Caso Dalmasso ¿un crimen perfecto?
Desde que se encontró el cadaver de Nora Dalmasso -el pasado 26 de noviembre- en su casa del barrio Villa Golf de Río Cuarto innumerables hipótesis y conjeturas sobre quien fue el presunto asesino, circularon por los medios y de ahí a la opinión pública. A casi siete meses del crimen, el fiscal Javier Di Santo no parece tener en claro quién es el responsable del hecho y el esclarecimiento del caso parece una utopía.

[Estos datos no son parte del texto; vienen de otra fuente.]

(** include/string.h:74-94 *)
Definition strncat (dest src count : Z) : X Z :=
  modify (fun c => c <| esi := src |> <| edi := dest |> <| eax := 0 |> <| ecx := 4294967295 |>);;
  cld;;
  repne n scasb;;
  dec_edi;;
  modify (fun c => c <| ecx := u32 count |>);;
  _ ← copy_counted;
  xor_eax;;
  stosb;;
  mret dest.

(** include/string.h:100-104: [lodsb; scasb; jne 2f; testb %al,%al; jne 1b]. *)
Definition compare_step : X (unit + bool) :=
  lodsb;; scasb;;
  jz (testb_al;; jz (mret (inr true)) (mret (inl tt))) (mret (inr false)).

(** include/string.h:96-115 *)
Definition strcmp (cs ct : Z) : X Z :=
  modify (fun c => c <| esi := cs |> <| edi := ct |>);;
  cld;;
  equal ← loop n (fun _ : unit => compare_step) tt;
  (if equal : bool then xor_eax else sbb_or_1);;
  gets (fun c => s32 (eax c)).

(** include/string.h:117-138 *)
Definition strncmp (cs ct count : Z) : X Z :=
  modify (fun c => c <| esi := cs |> <| edi := ct |> <| ecx := u32 count |>);;
  cld;;
  equal ← loop n (fun _ : unit =>
    dec_ecx;;
    js ← gets sf;
    if js : bool then mret (inr true)
    else compare_step) tt;
  (if equal : bool then xor_eax else sbb_or_1);;
  gets (fun c => s32 (eax c)).

(** include/string.h:140-158 *)
Definition strchr (s ch : Z) : X Z :=
  modify (fun c => c <| esi := s |> <| eax := u32 ch |>);;
  modify (fun c => with_ah (al c) c);;
  found ← loop n (fun _ : unit =>
    lodsb;;
    modify (fun c => cmp8 (al c) (ah c) c);;
    jz (mret (inr true))
       (testb_al;; jz (mret (inr false)) (mret (inl tt)))) tt;
  when (negb found) (modify (fun c => c <| esi := 1 |>));;
  gets (fun c => u32 (esi c - 1)).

La hora del perejil y del hijo de Dalmasso
-La noticia sorprendió a propios y extraños. Un albañil de 27 años, Gastón Zárate, que trabajó en la casa de Nora Dalmasso fue incriminado en la causa por un amigo, pero luego éste reconoció que había sido intimidado para hacerlo. Una multitud marchó por las calles de Río Cuarto para pedir su liberación, en el llamado "Perejilazo".
Sin embargo, el mayor estupor llegó cuando el fiscal Di Santo realizó una imputación leve a Facundo Macarrón (20), hijo de Dalmasso, por abuso sexual y homicidio y el ADN habría sido compatible con un patrón genético encontrado en la escena del crimen.
Los medios de comunicación transmitieron esta información y la noticia de que este joven de 20 años habría matado a su madre causó conmoción en la opinión pública, que se manifiesta dividida en la creencia de que Facundo haya podido cometer este aberrante hecho.
Una psicóloga, especialista en adolescentes, analizó las secuelas que podría padecer Facundo si se comprueba que finalmente no es el asesino de su madre. “Creo que quedaría proclive a tener fallas severas en lo laboral y en lo afectivo si no recibe el tratamiento adecuado”, expresó hace dos semanas la licenciada Gabriela Renault.
Otro de los motivos por los cuáles Di Santo cree que Facundo puede ser el asesino de su madre está basada en la declaración de Andy -la pareja del imputado- que en primera instancia había expresado que había estado con Facundo hasta las tres de la madrugada -a Nora la habrían asesinado entre las tres y las siete AM según la autopsia- y en segunda instancia habría sufrido algún apriete para rectificar que sólo habían compartido una cena hasta la medianoche en la ciudad de Córdoba, distante a 220 kilómetros de Río Cuarto.
Mientras Di Santo aguarda que el FBI confirme si los restos genéticos pertenecen o no a Facundo, en las últimas horas admitió que la investigación se está ampliando hacia el círculo familiar de la víctima, concretamente hacía un sobrino de ella y primo del principal sospechoso, Facundo Macarrón.
Un nuevo nombre como tantos otros que surgieron de la boca del fiscal de la causa, y mientras tanto, ya pasaron siete meses del asesinato de una mujer que seguramente aún no logra descansar en paz.